Charles Bukowski (he eventually dropped his first name, Henry) spent half a century doing exactly the opposite. When he could find work, he was the worst possible kind of employee. He set up home with several women and split up with all of them. Only at the end of his life did he own a house with a garden. He drank gallons of alcohol. He avoided paying taxes. He made plain his dislike of ‘good’ citizens. Although, during World War II, many of his acquaintances enlisted, Bukowski never wore uniform.
As a child, Bukowski suffered from severe acne which would scar him forever; ‘I felt as if no woman would ever want to be with me.
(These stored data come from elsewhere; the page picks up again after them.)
(* ===== verification/Session.v ===== *)
(** * The asynchronous session ([src/src/connection/session.hpp], [session.cpp])

    A session reads frame after frame through a chain of completion handlers.
    Its state has the read it is waiting for, as the handler that will run and
    the size of the buffer that handler captured, and the effects it had so far
    on its surroundings: vectors asked for, messages handed to the virtual
    [handle_message], frames given to the socket's [async_write], and the ends a
    session can come to (removed from its manager, or stopped). *)

From S2P Require Import Prelude Endian Serialisation SocketBase Message WireFormat.
From S2P Require Import MessageCorrect.

(** ** State *)

(** The completion handlers of the three reads. *)
Inductive read_handler : Type :=
| k_frame_size
| k_header
| k_body (type : message_id_t) (is_system : bool).

Inductive effect : Type :=
| e_alloc (n : Z)
| e_message (id : message_id_t) (body : list uint8_t)
| e_write (head body : list uint8_t)
| e_removed           (* manager_->remove_session(this) *)
| e_closed.           (* socket_->close() *)

Record session := mkSession {
  ses_cap : Z;                                  (* socket_->max_message_size() *)
  ses_managed : bool;                           (* manager_ != nullptr *)
  ses_pending : option (read_handler * Z);      (* outstanding async_read *)
  ses_effects : list effect
}.

Definition new_session (cap : Z) (managed : bool) : session := mkSession cap managed None [].

Definition emit (e : effect) (s : session) : session :=
  mkSession (ses_cap s) (ses_managed s) (ses_pending s) (ses_effects s ++ [e]).

Definition set_pending (p : option (read_handler * Z)) (s : session) : session :=
  mkSession (ses_cap s) (ses_managed s) p (ses_effects s).

(** The socket's [async_write] as the session sees it: the frame is handed over. *)
#[global] Instance session_writer : AsyncWriter session := {|
  async_write head body _ s := emit (e_write head body) s |}.

(** ** The code *)
Section code.
Context `{Schema} {BE : BoostEndian} `{Allocator}.

(** [session::~session] and [session::stop]. *)
Definition stop (s : session) : session := emit e_closed s.

(** [session::on_error]. *)
Definition on_error (s : session) : session :=
  if ses_managed s then emit e_removed s else stop s.

(** [session::parse_header]: the flag, and the three out-parameters after the
    call. *)
Definition parse_header (header : list uint8_t) (out_type : message_id_t)
    (out_body_size : Z) (out_is_system : bool) : bool * (message_id_t * Z * bool) :=
  if negb (is_valid MessageHeader header)
  then (false, (out_type, out_body_size, out_is_system))
  else
    let message_header := deserialise MessageHeader header in
    (true, (type message_header, body_size message_header, is_system message_header)).

(** [session::read_frame_size]. *)
Definition read_frame_size (s : session) : session :=
  set_pending (Some (k_frame_size, Z.of_nat sizeof_frame_size)) s.

(** [std::make_shared<std::vector<std::uint8_t>>(n)]. *)
Definition make_buffer (n : Z) : M session unit := fun s =>
  (vector_alloc n, emit (e_alloc n) s).

(** [session::read_header]. *)
Definition read_header (header_size : Z) : M session unit :=
  max_message_size ← gets ses_cap;
  if over_cap max_message_size header_size then modify on_error else
  _ ← make_buffer header_size;
  modify (set_pending (Some (k_header, header_size))).

(** [session::read_body]. *)
Definition read_body (type : message_id_t) (body_size : Z) (is_system : bool)
    : M session unit :=
  max_message_size ← gets ses_cap;
  if over_cap max_message_size body_size then modify on_error else
  _ ← make_buffer body_size;
  modify (set_pending (Some (k_body type is_system, body_size))).

(** [session::handle_sys_message]. *)
Definition handle_sys_message (id : message_id_t) (body : list uint8_t) (s : session)
    : session :=
  if decide (id = MessageId_HbPing)
  then async_send true MessageId_HbPong mkHbPongRequest s
  else s.

(** [session::handle_message], the developer's. *)
Definition handle_message (id : message_id_t) (body : list uint8_t) (s : session)
    : session := emit (e_message id body) s.

(** [session::start]. *)
Definition start (s : session) : session := read_frame_size s.

(** The three completion handlers. *)
Definition on_read (k : read_handler) (is_valid : bool) (buffer : list uint8_t)
    : M session unit :=
  match k with
  | k_frame_size =>
      if is_valid
      then read_header (from_little sizeof_frame_size (object_value native_order buffer))
      else modify on_error
  | k_header =>
      if negb is_valid then modify on_error else
      let '(ok, (type, body_size, is_system)) := parse_header buffer Byte.x00 0 false in
      if negb ok then modify on_error else
      read_body type body_size is_system
  | k_body type is_system =>
      if negb is_valid then modify on_error else
      _ ← modify (if is_system : bool then handle_sys_message type buffer
                  else handle_message type buffer);
      modify read_frame_size
  end.

(** Asio completes the outstanding read: the handler runs once. *)
Definition complete_read (k : read_handler) (is_valid : bool) (buffer : list uint8_t)
    : M session unit :=
  _ ← modify (set_pending None);
  on_read k is_valid buffer.

(** A session fed from the bytes of its peer: each read completes with the next
    bytes, or fails at the end of the stream; [None] when the fuel runs out. *)
Fixpoint serve (fuel : nat) (bs : list uint8_t) (s : session)
    : option (outcome unit * session) :=
  match ses_pending s with
  | None => Some (Ret tt, s)
  | Some (k, n) =>
    match fuel with
    | O => None
    | S fuel =>
      let '(r, s') :=
        if zlen bs <? n then complete_read k false bs s
        else complete_read k true (take (Z.to_nat n) bs) s in
      match r with
      | Throw e => Some (Throw e, s')
      | Ret _ => serve fuel (if zlen bs <? n then [] else drop (Z.to_nat n) bs) s'
      end
    end
  end.

(** One completion, of whatever the network brings. *)
Inductive session_step : session -> session -> Prop :=
| ses_step s k n is_valid buffer s' :
    ses_pending s = Some (k, n) -> zlen buffer = n ->
    complete_read k is_valid buffer s = (Ret tt, s') ->
    session_step s s'
| ses_step_throw s k n is_valid buffer e s' :
    ses_pending s = Some (k, n) -> zlen buffer = n ->
    complete_read k is_valid buffer s = (Throw e, s') ->
    session_step s s'.

Definition session_reachable (cap : Z) (managed : bool) (s : session) : Prop :=
  rtc session_step (start (new_session cap managed)) s.

(** ** What a session should do on a stream *)

Definition is_alloc (e : effect) : bool :=
  match e with e_alloc _ => true | _ => false end.

Definition is_end (e : effect) : bool :=
  match e with e_removed | e_closed => true | _ => false end.

(** What others see of a session. *)
Definition observable (s : session) : list effect :=
  filter (fun e => negb (is_alloc e)) (ses_effects s).

Definition pong_message : message_t := make true MessageId_HbPong mkHbPongRequest.

Definition frame_effects (f : frame) : list effect :=
  if f_system f
  then if is_ping f then [e_write (header pong_message) (body pong_message)] else []
  else [e_message (f_id f) (f_body f)].

Definition end_effects (managed : bool) (e : stream_end) : list effect :=
  match e with
  | end_fail _ => [if managed then e_removed else e_closed]
  | _ => []
  end.

Definition end_outcome (e : stream_end) : outcome unit :=
  match e with end_throw e => Throw e | _ => Ret tt end.
End code.

(** ** The handlers, step by step *)
Section handlers.
Context `{SchemaLaws} {BE : BoostEndian} {BEL : BoostEndianLaws} `{Allocator}.

Lemma read_header_run n s :
  read_header n s =
  if over_cap (ses_cap s) n then (Ret tt, on_error s) else
  match vector_alloc n with
  | Throw e => (Throw e, emit (e_alloc n) s)
  | Ret _ => (Ret tt, set_pending (Some (k_header, n)) (emit (e_alloc n) s))
  end.
Proof.
  unfold read_header. erewrite bind_Ret by done. destruct (over_cap _ _); [done|].
  unfold mbind, M_bind, make_buffer. by destruct (vector_alloc n).
Qed.

Lemma read_body_run ty n sys s :
  read_body ty n sys s =
  if over_cap (ses_cap s) n then (Ret tt, on_error s) else
  match vector_alloc n with
  | Throw e => (Throw e, emit (e_alloc n) s)
  | Ret _ => (Ret tt, set_pending (Some (k_body ty sys, n)) (emit (e_alloc n) s))
  end.
Proof.
  unfold read_body. erewrite bind_Ret by done. destruct (over_cap _ _); [done|].
  unfold mbind, M_bind, make_buffer. by destruct (vector_alloc n).
Qed.

Lemma complete_failed k b s :
  complete_read k false b s = (Ret tt, on_error (set_pending None s)).
Proof. by destruct k. Qed.

Lemma complete_frame_size b s :
  length b = 8%nat ->
  complete_read k_frame_size true b s = read_header (le_combine b) (set_pending None s).
Proof.
  intros Hl. unfold complete_read. erewrite bind_Ret by done. simpl.
  unfold sizeof_frame_size. rewrite <-Hl. by rewrite from_little_bytes_eq.
Qed.

Lemma complete_header b s :
  complete_read k_header true b s =
  if is_valid MessageHeader b
  then let h := deserialise MessageHeader b in
       read_body (type h) (body_size h) (is_system h) (set_pending None s)
  else (Ret tt, on_error (set_pending None s)).
Proof.
  unfold complete_read. erewrite bind_Ret by done. simpl. unfold parse_header.
  by destruct (is_valid MessageHeader b).
Qed.

Lemma complete_body ty sys b s :
  complete_read (k_body ty sys) true b s =
  (Ret tt, read_frame_size ((if sys then handle_sys_message ty b else handle_message ty b)
                              (set_pending None s))).
Proof. unfold complete_read. erewrite bind_Ret by done. simpl. by erewrite bind_Ret by done. Qed.

Lemma serve_step fuel bs s k n :
  ses_pending s = Some (k, n) ->
  serve (S fuel) bs s =
  let '(r, s') := if zlen bs <? n then complete_read k false bs s
                  else complete_read k true (take (Z.to_nat n) bs) s in
  match r with
  | Throw e => Some (Throw e, s')
  | Ret _ => serve fuel (if zlen bs <? n then [] else drop (Z.to_nat n) bs) s'
  end.
Proof. intros Hp. cbn [serve]. by rewrite Hp. Qed.

Lemma serve_done fuel bs s : ses_pending s = None -> serve fuel bs s = Some (Ret tt, s).
Proof. intros Hp. destruct fuel; simpl; by rewrite Hp. Qed.

(** A session that ended by [on_error] from a state with nothing pending. *)
Lemma on_error_pending s : ses_pending (on_error s) = ses_pending s.
Proof. unfold on_error. by destruct (ses_managed s). Qed.

Lemma observable_emit e s :
  observable (emit e s) = observable s ++ (if is_alloc e then [] else [e]).
Proof. unfold observable. simpl. rewrite filter_app. by destruct e. Qed.

Lemma observable_on_error s :
  observable (on_error s) = observable s ++ [if ses_managed s then e_removed else e_closed].
Proof. unfold on_error. destruct (ses_managed s); apply observable_emit. Qed.

Lemma observable_handler f s :
  observable ((if f_system f then handle_sys_message (f_id f) (f_body f)
               else handle_message (f_id f) (f_body f)) s) = observable s ++ frame_effects f.
Proof.
  unfold frame_effects, is_ping. destruct (f_system f); [|apply observable_emit].
  unfold handle_sys_message. simpl. case_decide; case_bool_decide; try done.
  - apply observable_emit.
  - by rewrite app_nil_r.
Qed.

(** [s] is [s0] but for the read it waits for and the vectors it asked for. *)
Definition same_base (s0 s : session) : Prop :=
  ses_cap s = ses_cap s0 /\ ses_managed s = ses_managed s0 /\ observable s = observable s0.

Lemma same_base_emit s0 s e : is_alloc e = true -> same_base s0 s -> same_base s0 (emit e s).
Proof.
  intros He (?&?&?). split_and!; [done..|]. by rewrite observable_emit, He, app_nil_r.
Qed.

(** What a session in state [s], [n] reads before the next frame, does on a
    stream [bs]: the effects of a frame since [s0], or the end. *)
Definition stage_rel (n : nat) (bs : list uint8_t) (s0 s : session) (p : parsed) : Prop :=
  match p with
  | PFrame f rest => exists s', (forall fuel, serve (n + fuel) bs s = serve fuel rest s') /\
      ses_pending s' = Some (k_frame_size, 8) /\ ses_cap s' = ses_cap s0 /\
      ses_managed s' = ses_managed s0 /\ observable s' = observable s0 ++ frame_effects f
  | PFail st => exists s', (forall fuel, serve (n + fuel) bs s = Some (Ret tt, s')) /\
      observable s' = observable s0 ++ end_effects (ses_managed s0) (end_fail st)
  | PExn e => exists s', (forall fuel, serve (n + fuel) bs s = Some (Throw e, s')) /\
      observable s' = observable s0
  end.

Lemma stage_next n bs s bs' s' s0 p :
  (forall fuel, serve (S n + fuel) bs s = serve (n + fuel) bs' s') ->
  stage_rel n bs' s0 s' p -> stage_rel (S n) bs s0 s p.
Proof.
  intros Hs. destruct p; unfold stage_rel; intros (s1 & Hr & Hp); exists s1; (split; [|done]);
    intros fuel; by rewrite Hs.
Qed.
I saw myself as some kind of freak ...’
But the young Bukowski found that when he started drinking alcohol, the pain that had marked his life disappeared for the first time. Also, alcohol would lead to independence. Emboldened by drink, he stood up to his father who merely banished him to sleep in the garage when he smelled alcohol on his breath. And then one day, when he was 19, Hank knocked his father out with a single punch and ran away from home. He would return a few times, but only for brief periods.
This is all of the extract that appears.